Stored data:
·····
(** X22: a [resize] before a [crop] changes nothing of what the [crop]
    produces: the handle cropped after resizing has the size and the
    document (view-box, [width], [height] and all the rest) of the handle
    cropped directly, since the rectangle is computed from the view-box that
    [resize] copies and the size from the box. *)
Theorem crop_after_resize (self resized_self : Image) (sz box : pyval)
    (σ σ1 σr σr1 : heap) (copy0 copy0' : Image)
    (e : Element) (x0 x1 x2 x3 : float) (rest : list float)
    (w h : num) (requested : float) :
  resize self sz σ = Ok (resized_self, σr) ->
  Image_init (size self) σ = Ok (copy0, σ1) ->
  Image_init (size resized_self) σr = Ok (copy0', σr1) ->
  σ !! svg (canvas self) = Some e ->
  mapR float_of_token (getAttribute e "viewBox") = Ok (x0 :: x1 :: x2 :: x3 :: rest) ->
  truthy box = true ->
  PrimFloat.eqb (PrimFloat.sub x3 x1) 0 = false ->
  span box 2 0 = Ok w ->
  span box 3 1 = Ok h ->
  num_truediv w h = Ok requested ->
  (PrimFloat.ltb requested
     (PrimFloat.div (PrimFloat.sub x2 x0) (PrimFloat.sub x3 x1)) = true
   \/ PrimFloat.eqb requested 0 = false) ->
  exists direct σd after σa e',
    crop self box σ = Ok (direct, σd) /\
    crop resized_self box σr = Ok (after, σa) /\
    size after = size direct /\
    σd !! svg (canvas direct) = Some e' /\
    σa !! svg (canvas after) = Some e'.
Proof.
  intros Hr Hinit Hinit' He Hbbox Hbox Hcur Hw Hh Hreq Hbranch.
  assert (He' : σr !! svg (canvas resized_self) = Some e).
  { unfold resize in Hr. step Hr. destruct a as [c0 σ0]. simpl in Hr.
    step Hr. destruct a as [l σ2]. simpl in Hr. injection Hr as <- <-.
    destruct (clone_step self _ _ _ _ _ E He) as (e0 & -> & _ & Hclone).
    rewrite Hclone in E0. injection E0 as <- <-. apply lookup_clone. }
  destruct (crop_box_run _ _ _ _ _ _ _ _ _ _ _ _ _ _
              Hinit He Hbbox Hbox Hcur Hw Hh Hreq Hbranch) as (σd & Hd & Hld).
  destruct (crop_box_run _ _ _ _ _ _ _ _ _ _ _ _ _ _
              Hinit' He' Hbbox Hbox Hcur Hw Hh Hreq Hbranch) as (σa & Ha & Hla).
  eexists _, σd, _, σa, _.
  split; [exact Hd|]. split; [exact Ha|]. split; [reflexivity|].
  split; [exact Hld | exact Hla].
Qed.
Lemma In_slot_grid (s : datetime) :
  In s (slot_grid start_date) <->
  exists d h, 0 <= d < 7 /\ 8 <= h < 17
              /\ weekday (start_date + days d) < 5
              /\ s = midnight t + days d + hours h.
Proof.
  unfold slot_grid. rewrite in_flat_map. split.
  - intros (d & Hd & Hs). apply In_range in Hd.
    unfold day_slots in Hs. cbv zeta in Hs.
    destruct (5 <=? weekday (start_date + days d)) eqn:Hw; [destruct Hs|].
    apply Z.leb_gt in Hw. apply in_map_iff in Hs.
    destruct Hs as (h & <- & Hh). apply In_range in Hh.
    exists d, h. rewrite slot_value. auto.
  - intros (d & h & Hd & Hh & Hw & ->).
    exists d. split; [now apply In_range|].
    unfold day_slots. cbv zeta.
    assert (Hw' : (5 <=? weekday (start_date + days d)) = false)
      by (apply Z.leb_gt; lia).
    rewrite Hw'. apply in_map_iff. exists h.
    split; [apply slot_value | now apply In_range].
Qed.

Lemma In_day_slots (d : Z) (s : datetime) :
  In s (day_slots start_date d) ->
  exists h, 8 <= h < 17 /\ s = midnight t + days d + hours h.
Proof.
  unfold day_slots. cbv zeta.
  destruct (5 <=? weekday (start_date + days d)); [intros []|].
  intros Hs. apply in_map_iff in Hs. destruct Hs as (h & <- & Hh).
  apply In_range in Hh. exists h. rewrite slot_value. auto.
Qed.

Lemma day_slots_sorted (d : Z) : StronglySorted Z.lt (day_slots start_date d).
Proof.
  unfold day_slots. cbv zeta.
  destruct (5 <=? weekday (start_date + days d)); [constructor|].
  apply sorted_map; [|apply range_sorted].
  intros x y Hxy. rewrite !slot_value.
  unfold hours, seconds_per_hour. lia.
Qed.

(** The candidates come in chronological order. *)
Lemma slot_grid_sorted : StronglySorted Z.lt (slot_grid start_date).
Proof.
  unfold slot_grid. apply sorted_flat_map.
  - apply range_sorted.
  - intros d _. apply day_slots_sorted.
  - intros d d' x y _ _ Hdd Hx Hy.
    apply In_day_slots in Hx. apply In_day_slots in Hy.
    destruct Hx as (h & Hh & ->). destruct Hy as (h' & Hh' & ->).
    unfold hours, days, seconds_per_hour, seconds_per_day. lia.
Qed.

(** Every list of the first five kept candidates is a list of suggestions
    as described. *)
Lemma first_five_ok (e : env) (skip free : datetime -> bool) :
  now e = t ->
  suggestions_ok e (fun s => skip s = false /\ free s = true)
                 (first_five skip free start_date).
Proof.
  intros He. unfold suggestions_ok, first_five.
  split; [apply firstn_le_length|].
  split; [apply sorted_firstn, sorted_filter, slot_grid_sorted|].
  intros slot Hin. apply In_firstn in Hin. apply filter_In in Hin.
  destruct Hin as [Hgrid Hkeep]. apply In_slot_grid in Hgrid.
  destruct Hgrid as (d & h & Hd & Hh & Hw & ->).
  apply andb_true_iff in Hkeep. destruct Hkeep as [Hskip Hfree].
  apply negb_true_iff in Hskip. rewrite He.
  split; [exists d, h; auto|].
  split; [rewrite slot_weekday by lia; exact Hw|].
  split; [|auto].
  unfold hours, days, seconds_per_hour, seconds_per_day. lia.
Qed.

End Grid.

(** ** The slot suggestions of the two wizards *)

Section Suggestions.

Import SupportAppointment.
(** X6. Placement keeps a measure within capacity.  Take a store that
    answers a create request with the row it inserted, an instrument and
    measure whose notes all have one of the five durations, and one of the
    five selected in the toolbar.  If the beat-counts of those notes sum to
    no more than the time signature before [_placeNote], they still do
    afterwards, and the notes still all have one of the five durations. *)
Theorem placeNote_keeps_capacity (srv : Server) (ed : Editor)
    (pitch : string) (beat : Q) :
  let inst := ed_instrumentId ed in
  let m := ed_measure ed in
  let placed := out_state (placeNote srv ed pitch beat) in
  echoes srv ->
  knownInMeasure inst m (ed_notes ed) ->
  ed_selectedDuration ed ∈ DURATION_NAMES ->
  beatsInMeasure inst m (ed_notes ed) <= score_beatsNum (ed_score ed) ->
  beatsInMeasure inst m (ed_notes placed) <= score_beatsNum (ed_score ed)
  /\ knownInMeasure inst m (ed_notes placed).
Proof.
  cbv zeta. intros Hecho Hknown Hsel Hcap. unfold placeNote.
  destruct (usedBeatsOf_known _ (knownInMeasure_notesIn _ _ _ Hknown))
    as (u & -> & Hu).
  rewrite beatCountSum_notesIn in Hu.
  rewrite (beatsOr_known 1 _ Hsel). cbn [jsAdd jsSub jsGtNum].
  destruct (Qgtb (u + _) _) eqn:G1; [split; assumption|].
  destruct (Qgtb (_ + _ - 1) _) eqn:G2; [split; assumption|].
  cbn [orb].
  destruct (srv_addNote srv _) as [saved|] eqn:Hsrv; [|split; assumption].
  cbn [out_state ed_notes].
  apply Hecho in Hsrv as (Hi & Hm & _ & Hd).
  cbn [nd_instrument_id nd_measure nd_duration] in Hi, Hm, Hd.
  split.
  - rewrite beatsInMeasure_snoc by (split; assumption).
    rewrite Hd. apply Qgtb_le in G1. lra.
  - intros n Hn Hnm. apply elem_of_app in Hn as [Hn|Hn].
    + exact (Hknown n Hn Hnm).
    + apply list_elem_of_singleton in Hn. subst n. rewrite Hd. exact Hsel.
Qed.

Lemma placeNote_keeps_capacity_witness :
  let ed := editorOn "half" [violinNote "n0" 1 "half"] in
  beatsInMeasure "violin1" 1
    (ed_notes (out_state (placeNote acceptAll ed "A4" 3)))
  <= 4.
Proof.
  cbv zeta.
  apply (placeNote_keeps_capacity acceptAll
           (editorOn "half" [violinNote "n0" 1 "half"]) "A4" 3).
  - intros nd saved [= <-]. simpl. auto.
  - intros n Hn _. apply list_elem_of_singleton in Hn. subst n.
    unfold DURATION_NAMES. cbn [note_duration violinNote].
    rewrite !elem_of_cons. tauto.
  - unfold DURATION_NAMES. cbn [ed_selectedDuration editorOn].
    rewrite !elem_of_cons. tauto.
  - vm_compute. discriminate.
Defined.

(** ** Editor: pointer geometry *)

Lemma Math_round_inject_Z (k : Z) : Math_round (inject_Z k) = k.
Proof.
  unfold Math_round.
  pose proof (Qfloor_le (inject_Z k + (1 # 2))) as Hlo.
  pose proof (Qlt_floor (inject_Z k + (1 # 2))) as Hhi.
  set (f := Qfloor (inject_Z k + (1 # 2))) in *.
  rewrite inject_Z_plus in Hhi. change (inject_Z 1) with 1 in Hhi.
  remember (inject_Z k) as qk eqn:Ek. remember (inject_Z f) as qf eqn:Ef.
  assert (H1 : qf < qk + 1) by lra.
  assert (H2 : qk < qf + 1) by lra.
  subst qk qf. change 1 with (inject_Z 1) in H1, H2.
  rewrite <- inject_Z_plus in H1, H2. rewrite <- Zlt_Qlt in H1, H2. lia.
Qed.
(** * The AIDL front end's declaration model (aidl_language.h)

    A shallow embedding of the AST node classes declared in
    [aidl_language.h].  Each C++ class is a module holding a record of the
    class's data members (base-class members first) and its member
    functions.  The member functions the header defines inline are
    translated from their bodies.  Those it only declares have their
    bodies in other files; where a property below needs one, it is
    modelled from the specification's description of it, and the
    definition says so.

    Conventions:
    - [std::string] is [string]; [unsigned int] is [N]; [int] is [Z];
    - a [std::vector] is a [list] in element order;
    - an owning pointer that may be null ([unique_ptr]) is an [option];
    - a non-owning raw pointer is an address ([nat]) into an explicit
      store, or an index into the vector that owns the pointee;
    - dereferencing a null or dangling pointer, and signed overflow, have
      no defined result: the embedding returns [None] there. *)

From stdpp Require Import base option list strings gmap pretty.
From Stdlib Require Import Ascii ZArith Lia.

Set Warnings "-register-all".

Local Open Scope string_scope.

(** [std::endl] writes a line feed (and flushes, which leaves no trace in
    the stream contents). *)
Definition endl : string := String (Ascii.ascii_of_nat 10) EmptyString.

(** ** AidlLocation, AidlNode *)

Module AidlLocation.

Record Point := { line : N; column : N }.

Record t := {
  file_ : string;
  begin_ : Point;
  end_ : Point
}.

(** For tests. *)
Definition nowhere : t :=
  {| file_ := "nowhere";
     begin_ := {| line := 0; column := 0 |};
     end_ := {| line := 0; column := 0 |} |}.

End AidlLocation.

Module AidlNode.

Record t := { location_ : AidlLocation.t }.

Definition GetLine (n : t) : N :=
  AidlLocation.line (AidlLocation.begin_ (location_ n)).

End AidlNode.

(** ** AidlAnnotation, AidlAnnotatable *)

Module AidlAnnotation.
·····
- Problem requirements
Look through the entries above and say how many lines hold the word "null", giving the number alone.

- Solved problem
2